Copy exactly, please, the lines of the data from its start through the line containing "ht_clustvers : i64_typed".

[Stored data entries]
═══

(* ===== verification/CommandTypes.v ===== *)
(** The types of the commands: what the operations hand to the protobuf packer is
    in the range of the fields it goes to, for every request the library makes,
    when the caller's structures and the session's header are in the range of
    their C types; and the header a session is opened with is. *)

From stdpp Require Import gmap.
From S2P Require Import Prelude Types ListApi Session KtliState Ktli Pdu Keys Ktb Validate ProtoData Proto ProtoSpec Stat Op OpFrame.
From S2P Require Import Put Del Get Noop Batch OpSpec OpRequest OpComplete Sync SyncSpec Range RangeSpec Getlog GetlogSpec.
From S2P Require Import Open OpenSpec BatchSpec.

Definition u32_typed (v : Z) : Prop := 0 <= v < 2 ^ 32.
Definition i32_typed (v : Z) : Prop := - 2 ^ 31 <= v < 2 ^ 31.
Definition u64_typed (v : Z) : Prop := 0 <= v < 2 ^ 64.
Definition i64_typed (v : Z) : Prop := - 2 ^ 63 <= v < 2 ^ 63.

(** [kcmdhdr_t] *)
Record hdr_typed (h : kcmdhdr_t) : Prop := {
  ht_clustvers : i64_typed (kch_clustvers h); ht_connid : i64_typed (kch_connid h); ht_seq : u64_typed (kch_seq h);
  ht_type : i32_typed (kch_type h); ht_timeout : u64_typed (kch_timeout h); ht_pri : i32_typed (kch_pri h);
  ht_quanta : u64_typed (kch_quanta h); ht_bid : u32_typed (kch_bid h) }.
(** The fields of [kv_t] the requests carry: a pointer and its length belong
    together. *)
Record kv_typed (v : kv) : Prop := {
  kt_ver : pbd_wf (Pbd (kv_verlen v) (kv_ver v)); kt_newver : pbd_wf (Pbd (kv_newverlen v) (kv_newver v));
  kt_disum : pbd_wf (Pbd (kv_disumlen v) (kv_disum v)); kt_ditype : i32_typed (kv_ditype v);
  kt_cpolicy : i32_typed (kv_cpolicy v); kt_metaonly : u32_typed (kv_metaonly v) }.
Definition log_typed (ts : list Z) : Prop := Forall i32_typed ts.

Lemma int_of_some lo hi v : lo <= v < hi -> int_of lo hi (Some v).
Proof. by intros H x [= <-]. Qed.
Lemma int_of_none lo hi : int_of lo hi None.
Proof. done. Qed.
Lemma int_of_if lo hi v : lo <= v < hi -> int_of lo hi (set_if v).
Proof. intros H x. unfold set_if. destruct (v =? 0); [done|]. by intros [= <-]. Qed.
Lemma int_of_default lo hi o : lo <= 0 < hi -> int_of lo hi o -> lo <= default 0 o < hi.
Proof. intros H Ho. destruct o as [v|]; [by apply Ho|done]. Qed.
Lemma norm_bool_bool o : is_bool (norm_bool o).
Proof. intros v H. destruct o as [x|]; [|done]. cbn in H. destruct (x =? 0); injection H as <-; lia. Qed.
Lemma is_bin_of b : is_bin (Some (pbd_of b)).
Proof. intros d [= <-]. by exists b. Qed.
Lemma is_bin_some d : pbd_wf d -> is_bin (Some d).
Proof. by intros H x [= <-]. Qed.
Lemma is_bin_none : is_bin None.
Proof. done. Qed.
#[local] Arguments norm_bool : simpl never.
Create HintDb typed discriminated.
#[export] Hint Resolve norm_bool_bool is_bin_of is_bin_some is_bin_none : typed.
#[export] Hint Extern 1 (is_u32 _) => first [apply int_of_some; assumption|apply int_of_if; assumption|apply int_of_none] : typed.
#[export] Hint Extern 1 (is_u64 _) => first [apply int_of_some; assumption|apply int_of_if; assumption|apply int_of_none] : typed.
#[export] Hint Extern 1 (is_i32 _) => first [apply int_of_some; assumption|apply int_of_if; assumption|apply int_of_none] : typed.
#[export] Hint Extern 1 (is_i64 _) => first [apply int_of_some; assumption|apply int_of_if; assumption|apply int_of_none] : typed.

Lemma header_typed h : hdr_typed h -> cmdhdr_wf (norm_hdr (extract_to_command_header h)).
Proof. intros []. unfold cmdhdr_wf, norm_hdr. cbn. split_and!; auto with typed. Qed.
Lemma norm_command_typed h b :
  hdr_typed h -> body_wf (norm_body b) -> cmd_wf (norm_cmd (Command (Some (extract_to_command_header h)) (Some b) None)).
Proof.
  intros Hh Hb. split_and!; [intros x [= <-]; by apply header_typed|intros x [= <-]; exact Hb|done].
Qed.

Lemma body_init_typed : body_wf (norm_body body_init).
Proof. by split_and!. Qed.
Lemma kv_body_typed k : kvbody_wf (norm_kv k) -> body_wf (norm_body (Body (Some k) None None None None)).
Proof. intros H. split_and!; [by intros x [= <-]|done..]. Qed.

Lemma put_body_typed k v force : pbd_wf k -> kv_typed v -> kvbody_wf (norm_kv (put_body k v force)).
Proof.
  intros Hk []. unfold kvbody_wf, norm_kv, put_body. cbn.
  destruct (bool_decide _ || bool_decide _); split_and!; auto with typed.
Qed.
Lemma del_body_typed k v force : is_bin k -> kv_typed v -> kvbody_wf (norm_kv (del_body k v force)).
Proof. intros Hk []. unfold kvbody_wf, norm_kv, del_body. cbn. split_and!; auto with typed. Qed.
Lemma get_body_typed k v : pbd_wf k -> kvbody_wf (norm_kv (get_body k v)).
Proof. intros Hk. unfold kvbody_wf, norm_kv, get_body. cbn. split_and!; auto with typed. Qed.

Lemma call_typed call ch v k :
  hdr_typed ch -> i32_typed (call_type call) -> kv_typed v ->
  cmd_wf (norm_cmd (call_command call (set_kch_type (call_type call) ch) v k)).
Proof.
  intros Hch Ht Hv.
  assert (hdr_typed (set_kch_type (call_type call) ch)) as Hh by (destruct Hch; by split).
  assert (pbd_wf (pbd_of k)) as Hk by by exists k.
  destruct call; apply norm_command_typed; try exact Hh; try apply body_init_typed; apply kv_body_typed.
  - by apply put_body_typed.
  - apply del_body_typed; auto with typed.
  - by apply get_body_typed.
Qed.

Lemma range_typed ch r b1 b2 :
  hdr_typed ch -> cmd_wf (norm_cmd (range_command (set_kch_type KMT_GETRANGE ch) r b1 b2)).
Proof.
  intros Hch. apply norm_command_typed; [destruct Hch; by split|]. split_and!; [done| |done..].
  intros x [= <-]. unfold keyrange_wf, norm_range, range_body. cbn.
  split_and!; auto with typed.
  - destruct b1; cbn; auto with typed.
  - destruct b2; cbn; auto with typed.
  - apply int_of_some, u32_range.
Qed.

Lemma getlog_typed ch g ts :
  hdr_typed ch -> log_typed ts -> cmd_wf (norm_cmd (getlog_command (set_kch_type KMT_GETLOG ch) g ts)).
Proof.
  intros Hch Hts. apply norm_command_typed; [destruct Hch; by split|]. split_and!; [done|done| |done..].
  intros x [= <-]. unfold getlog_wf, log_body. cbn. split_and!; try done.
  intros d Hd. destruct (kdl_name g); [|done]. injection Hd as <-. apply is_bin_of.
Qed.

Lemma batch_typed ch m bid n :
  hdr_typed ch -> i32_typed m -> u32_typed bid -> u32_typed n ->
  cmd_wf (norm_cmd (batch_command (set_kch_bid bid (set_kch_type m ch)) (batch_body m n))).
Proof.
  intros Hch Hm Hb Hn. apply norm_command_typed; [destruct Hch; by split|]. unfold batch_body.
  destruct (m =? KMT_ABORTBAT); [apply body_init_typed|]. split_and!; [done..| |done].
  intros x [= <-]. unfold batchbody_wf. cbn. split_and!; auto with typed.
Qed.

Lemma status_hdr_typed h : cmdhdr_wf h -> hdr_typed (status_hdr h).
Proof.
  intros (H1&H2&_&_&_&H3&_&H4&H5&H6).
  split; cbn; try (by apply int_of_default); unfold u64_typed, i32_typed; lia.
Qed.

═══

» **RESPONSE TO THE EXERCISE**:
(* ===== verification/CommandTypes.v ===== *)
(** The types of the commands: what the operations hand to the protobuf packer is
    in the range of the fields it goes to, for every request the library makes,
    when the caller's structures and the session's header are in the range of
    their C types; and the header a session is opened with is. *)

From stdpp Require Import gmap.
From S2P Require Import Prelude Types ListApi Session KtliState Ktli Pdu Keys Ktb Validate ProtoData Proto ProtoSpec Stat Op OpFrame.
From S2P Require Import Put Del Get Noop Batch OpSpec OpRequest OpComplete Sync SyncSpec Range RangeSpec Getlog GetlogSpec.
From S2P Require Import Open OpenSpec BatchSpec.

Definition u32_typed (v : Z) : Prop := 0 <= v < 2 ^ 32.
Definition i32_typed (v : Z) : Prop := - 2 ^ 31 <= v < 2 ^ 31.
Definition u64_typed (v : Z) : Prop := 0 <= v < 2 ^ 64.
Definition i64_typed (v : Z) : Prop := - 2 ^ 63 <= v < 2 ^ 63.

(** [kcmdhdr_t] *)
Record hdr_typed (h : kcmdhdr_t) : Prop := {
  ht_clustvers : i64_typed (kch_clustvers h); ht_connid : i64_typed (kch_connid h); ht_seq : u64_typed (kch_seq h);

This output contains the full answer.